RATES OF REACTION
Reaction rate is a measure of how fast a reaction takes place.
Several factors can affect the rate of a reaction. They include:
 Concentration of the reactant solutions.
 Pressure of the reactant gases.
 Temperature at which the reaction is carried out.
 Surface area of solid reactants.
 Use of a catalyst.
Pressure of the reactant gases
Increasing pressure pushes the gas particles close together so that they collide and react more readily, increasing
the reaction rate. An example of a reaction that shows effect of increasing pressure is the combustion of fuel in
a car engine as the movement of piston compresses them.
The curve of the reaction done at a high pressure has a steeper gradient and becomes horizontal sooner.
Surface area of solid reactants
In reactions involving solid reactants, the more finely divided a solid reactant is, the greater the rate of reaction.
Reactions involving solids take place on the surface of the solid. Dividing/powdering a solid increases its
surface area.
Experiment.
Reaction between calcium carbonate and hydrochloric acid.
CaCO3 + HCI
CaCI2 + CO2 + H2O
Production of CO2 results in a loss in mass.
When finely divided calcium carbonate is used, carbon (IV) oxide is produced at a faster rate than when larger
particles of calcium carbonate are used.
Collision theory of the reaction rates
Collision theory states that for a chemical reaction to take place, particles of the reactants must collide with
sufficient energy to initiate a reaction i.e. enough energy to break bonds.
Activation energy (Ea)
The minimum amount of energy that colliding particles must have to react is known as the activation energy.
Collisions that result in a reaction are known as successful collisions. Such collisions have sufficient energy (i.e.
energy greater than the activation energy). The number of successful collisions increase with increasing
temperature.
Not all collisions result in a chemical reaction. Most collisions just result in the colliding particles bouncing off
each other. Collisions that do not result in a reaction are known as unsuccessful collisions.
Unsuccessful collisions happen when the colliding species do not have enough energy to break the necessary
bonds (i.e. they collide with energy less than the activation energy)
Increasing the number of successful collisions means that a greater proportion of reactant particles collide to
form products.
Factors affecting the number of successful collisions
 The number of particles per unit volume - more particles in a given volume will produce more
frequent successful collisions. A more concentrated solution has more reactant particles per unit volume.
This means that increasing the concentration increases the rate of a chemical reaction.
 The frequency of collisions - a greater number of collisions per second will give a greater number of
successful collisions per second.
 The kinetic energy of the particles - greater kinetic energy means a greater proportion of collisions will
have an energy that exceeds the activation energy and the more frequent the collisions will be as the
particles are moving quicker; therefore, more collisions will be successful.

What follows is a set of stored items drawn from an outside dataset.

(** Every trip of the collection has a whole total distance, or an infinite
    one. *)
Lemma served_trips_whole_or_Inf (requests : list Request) :
  forall completedTrip,
    In completedTrip (trips (serve requests)) ->
    is_whole (Completed.totalDistance completedTrip) \/
    exists s, Completed.totalDistance completedTrip = Inf s.
Proof.
  unfold serve.
  enough (Hgen : forall s0,
             (forall t, In t (trips s0) ->
                        is_whole (Completed.totalDistance t) \/
                        exists s, Completed.totalDistance t = Inf s) ->
             forall t, In t (trips (fold_left handle requests s0)) ->
                       is_whole (Completed.totalDistance t) \/
                       exists s, Completed.totalDistance t = Inf s).
  { apply Hgen. intros t []. }
  induction requests as [| rq requests IH]; intros s0 Hs0; [exact Hs0 |].
  cbn [fold_left]. apply IH. intros t Ht.
  destruct rq as [odometer | lat lon | body]; cbn [handle] in Ht.
  - destruct (api_odometer (userData s0) odometer); apply Hs0, Ht.
  - destruct (api_trip_start (userData s0) lat lon); apply Hs0, Ht.
  - destruct (api_trip_end (userData s0) body) as [[ct u] | code msg] eqn:He;
      [| apply Hs0, Ht].
    cbn [trips] in Ht. apply in_app_or in Ht.
    destruct Ht as [Ht | [<- | []]]; [apply Hs0, Ht |].
    destruct (api_trip_end_Ok _ _ _ _ He) as [trip [_ [_ [Htotal _]]]].
    rewrite Htotal, roundedDistance_reconcile.
    destruct (roundDistance_whole_or_Inf
                (finalDistance
                   (reconcile trip (currentOdometer (userData s0)) body)))
      as [Hw | [s [_ Hs]]]; [left; exact Hw | right; exists s; exact Hs].
Qed.

(** C10, as the code has it: on a finite number [roundDistance] returns an
    integer, the floor or the ceiling of its argument, and rounding again
    changes nothing; so the total distance of a finalized trip is a whole
    number unless the chosen distance was an infinity, which is then the
    total distance. *)
Theorem roundDistance_integer_idempotent :
  (forall x : R,
      is_whole (roundDistance (VNumber (Fin x))) /\
      (roundDistance (VNumber (Fin x)) = Fin (Math.Rfloor x) \/
       roundDistance (VNumber (Fin x)) = Fin (Math.Rceil x)) /\
      roundDistance (VNumber (roundDistance (VNumber (Fin x)))) =
      roundDistance (VNumber (Fin x))) /\
  (forall requests completedTrip,
      In completedTrip (trips (serve requests)) ->
      is_whole (Completed.totalDistance completedTrip) \/
      exists s, Completed.totalDistance completedTrip = Inf s) /\
  (forall userData body completedTrip userData',
      api_trip_end userData body = Ok (completedTrip, userData') ->
      (forall s,
          finalDistance
            (reconcile (Completed.trip completedTrip)
                       (currentOdometer userData) body) <> VNumber (Inf s)) ->
      is_whole (Completed.totalDistance completedTrip)) /\
  (forall userData body completedTrip userData' s,
      api_trip_end userData body = Ok (completedTrip, userData') ->
      finalDistance
        (reconcile (Completed.trip completedTrip)
                   (currentOdometer userData) body) = VNumber (Inf s) ->
      Completed.totalDistance completedTrip = Inf s).
Proof.
  split; [| split; [| split]].
  - intros x. split; [apply roundDistance_Fin_whole | split].
    + apply roundDistance_floor_or_ceil.
    + apply roundDistance_idempotent.
  - apply served_trips_whole_or_Inf.
  - intros u body ct u' Hend Hfin.
    destruct (api_trip_end_Ok _ _ _ _ Hend)
      as [trip [_ [Htrip [Htotal _]]]].
    rewrite Htrip in Hfin. rewrite Htotal, roundedDistance_reconcile.
    destruct (roundDistance_whole_or_Inf
                (finalDistance (reconcile trip (currentOdometer u) body)))
      as [Hw | [s [Hs _]]]; [exact Hw |].
    exfalso. apply (Hfin s), Hs.
  - intros u body ct u' s Hend Hinf.
    destruct (api_trip_end_Ok _ _ _ _ Hend)
      as [trip [_ [Htrip [Htotal _]]]].
    rewrite Htrip in Hinf.
    rewrite Htotal, roundedDistance_reconcile, Hinf.
    apply roundDistance_Inf.
Qed.

End Properties.

(** ** The theorems at sample requests *)

Arguments roundDistance : simpl never.
Arguments calculateDistance : simpl never.

(** Run a handler on a sample request. *)
Ltac run_handler :=
  unfold Sample.user, Sample.trip, Sample.body, Sample.start, Sample.completed,
         Sample.num, PInf, serve, initial, handle,
         api_odometer, api_trip_start, api_trip_end, reconcile, isNaN, js_or;
  repeat (progress (num_eval; repeat rewrite <- plus_IZR;
                    rewrite ?roundDistance_IZR, ?roundDistance_Inf)).

Lemma roundDistance_105_7 : roundDistance (VNumber (Fin (100.7 + 5))) = Fin 106.
Proof.
  rewrite roundDistance_Fin.
  rewrite (Rfloor_unique (100.7 + 5) 105) by lra.
  rewrite (Rceil_unique (100.7 + 5) 106) by lra.
  Rbool. reflexivity.
Qed.

(** A trip of 5 km by GPS, from an odometer of 100. *)
Lemma sample_gps_trip :
  api_trip_end Sample.engine (Sample.user 100)
               (Sample.body (Sample.num 5) VUndefined VUndefined) =
  Ok (Sample.completed 100 (Sample.num 5) (Fin 105) (Fin 5) "GPS tracking",
      {| currentOdometer := Fin 105; activeTrip := None |}).
Proof. run_handler. reflexivity. Qed.

Lemma sample_gps_distance :
  finalDistance
    (reconcile Sample.engine (Sample.trip 100) (Fin 100)
               (Sample.body (Sample.num 5) VUndefined VUndefined)) =
  Sample.num 5.
Proof.
  rewrite reconcile_gps_branch; [reflexivity | reflexivity |].
  apply gps_guard_number. apply Rltb_true. lra.
Qed.

(** C1 is what the handler's own comment announces, "calculate distance from
    odometer difference", and not what the next line does: with a start
    odometer of 10, an end odometer of 50 and an [actualTravelledDistance] of
    7 in the request, the distance is 7 and not 50 - 10. *)
Lemma odometer_distance_is_not_the_difference :
  finalDistance
    (reconcile Sample.engine (Sample.trip 10) (Fin 10)
               (Sample.body (Sample.num 10) (Sample.num 7) (Sample.num 50))) =
  VNumber (Fin 7) /\
  finalDistance
    (reconcile Sample.engine (Sample.trip 10) (Fin 10)
               (Sample.body (Sample.num 10) (Sample.num 7) (Sample.num 50))) <>
  VNumber (Num.sub (ToNumber Sample.engine (Sample.num 50)) (Fin 10)).
Proof.
  split; [reflexivity |].
  cbn. intros H. injection H as H. lra.
Qed.

Lemma roundDistance_midpoint_down_witness :
  (2.25 - Math.Rfloor 2.25 <= 0.5 /\
   roundDistance (VNumber (Fin 2.25)) = Fin (Math.Rfloor 2.25)) /\
  (2.75 <> above_minus_half /\
   ~ 2.75 - Math.Rfloor 2.75 <= 0.5 /\
   roundDistance (VNumber (Fin 2.75)) = Fin (Math.Rceil 2.75)).
Proof.
  assert (H1 : 2.25 - Math.Rfloor 2.25 <= 0.5).
  { rewrite (Rfloor_unique 2.25 2) by lra. lra. }
  assert (H2 : ~ 2.75 - Math.Rfloor 2.75 <= 0.5).
  { rewrite (Rfloor_unique 2.75 2) by lra. lra. }
  assert (H3 : 2.75 <> above_minus_half).
  { unfold above_minus_half. lra. }
  split; [split | split; [| split]]; try assumption.
  - exact (proj1 roundDistance_midpoint_down 2.25 H1).
  - exact (proj1 (proj2 roundDistance_midpoint_down) 2.75 H3 H2).
Defined.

 The activation energy – only collisions that will have an energy that exceeds higher activation energy
will be successful.
These all have an impact on the rate of reaction that is dependent on the number of successful collisions per unit
of time.
Explaining rates of reaction using collision theory
Temperature
Increasing the temperature will increase the rate of reaction.
This is because the particles will have more kinetic energy than the required activation energy. Therefore, there
will be more frequent collisions and a higher proportion of particles will have energy greater than the activation
energy. This causes more successful collisions per second, increasing the rate of reaction
A small increase in temperature causes a large increase in the rate of a reaction.
Concentration
Increasing the concentration of a solution will increase the rate of reaction.
This is because there will be more reactant particles in a given volume, allowing more frequent and successful
collisions per second, increasing the rate of reaction. For example, concentrated HCI has a higher rate of
reaction with Magnesium than dilute HCI.
Pressure
For a gaseous reaction, increasing the pressure brings the particles much closer increasing their chances of
collision, creating a greater chance for a reaction to occur.
Surface area
Increasing the surface area of a solid will increase the rate of reaction.
This is because more surface area of the particles will be exposed to the other reactant, producing a higher
number of collisions per second increasing the chance of a reaction taking place.
Catalysts
Catalysts are substances that speed up the rate of a reaction without themselves being altered or consumed in
the reaction.
The mass of a catalyst at the beginning and end of a reaction is the same and they do not form part of the
equation. Catalysts increase the rate of reaction by reducing the amount of energy that is needed to break the
bonds (activation energy)
This means a higher proportion of the reactant particles will have energy greater than the activation energy and
will result in more successful collisions per second
An important industrial example is when iron is used to catalyze the Haber process for the production of
ammonia. Iron beads are used to increase the surface area available for catalysis.
Enzymes are biological catalysts, they work best at specific temperature and pH ranges.
Normally only small amounts of catalysts are needed to have an effect on a reaction.